* [TO DO]: Below are some records; output exactly the lines from the line with "- A [Date] is" to the line with "section 21.4.1, computed on [Z].", both ends kept, and nothing more.

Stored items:

(** * ByteDatePicker: a shallow embedding of [src/ByteDatePicker.tsx]

    The source file holds two variants of one React component: the first
    (lines 1-330) without bounds, the second (lines 331-750) with
    [minDate]/[maxDate], [formatString] and a render-prop trigger.  The
    second variant is embedded at top level, the first one in [Module Legacy].

    Modelling choices.
    - A JavaScript number is [NaN] or an integer ([Num z]).  Every number the
      component handles is a date field or is obtained from one by adding or
      subtracting 1, 10 or 20, so fractions, infinities and the 2^53
      precision limit are left out.
    - A [Date] is its time value (milliseconds since the epoch, or [NaN] for
      an Invalid Date).  The calendar functions are the ones of ECMA-262,
      section 21.4.1, computed on [Z].
    - The host supplies the local time zone adjustment, which may change
      with the instant, the date parser and the clock ([Host]).
    - React state is a record; a handler maps the state of the render it
      closes over to the state after its batched updates, together with the
      list of [onChange] calls it made. *)

From Stdlib Require Import ZArith List String Ascii Bool Lia.
From Stdlib Require Import Numbers.DecimalString.
Import ListNotations.
Open Scope Z_scope.

(** ** Numbers *)

Inductive number : Type :=
| NaN
| Num (z : Z).

(** [a + b] *)
Definition num_add (a b : number) : number :=
  match a, b with
  | Num x, Num y => Num (x + y)
  | _, _ => NaN
  end.

(** [a - b] *)
Definition num_sub (a b : number) : number :=
  match a, b with
  | Num x, Num y => Num (x - y)
  | _, _ => NaN
  end.

(** [a === b]: [NaN] is not equal to itself. *)
Definition strict_eq (a b : number) : bool :=
  match a, b with
  | Num x, Num y => x =? y
  | _, _ => false
  end.

(** [a < b] and [a > b]: false as soon as one side is [NaN]. *)
Definition num_lt (a b : number) : bool :=
  match a, b with
  | Num x, Num y => x <? y
  | _, _ => false
  end.

Definition num_gt (a b : number) : bool := num_lt b a.

(** ToBoolean on a number: [0] and [NaN] are falsy. *)
Definition truthy (a : number) : bool :=
  match a with
  | NaN => false
  | Num z => negb (z =? 0)
  end.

* [SOLUTION]:
    - A [Date] is its time value (milliseconds since the epoch, or [NaN] for
      an Invalid Date).  The calendar functions are the ones of ECMA-262,
      section 21.4.1, computed on [Z].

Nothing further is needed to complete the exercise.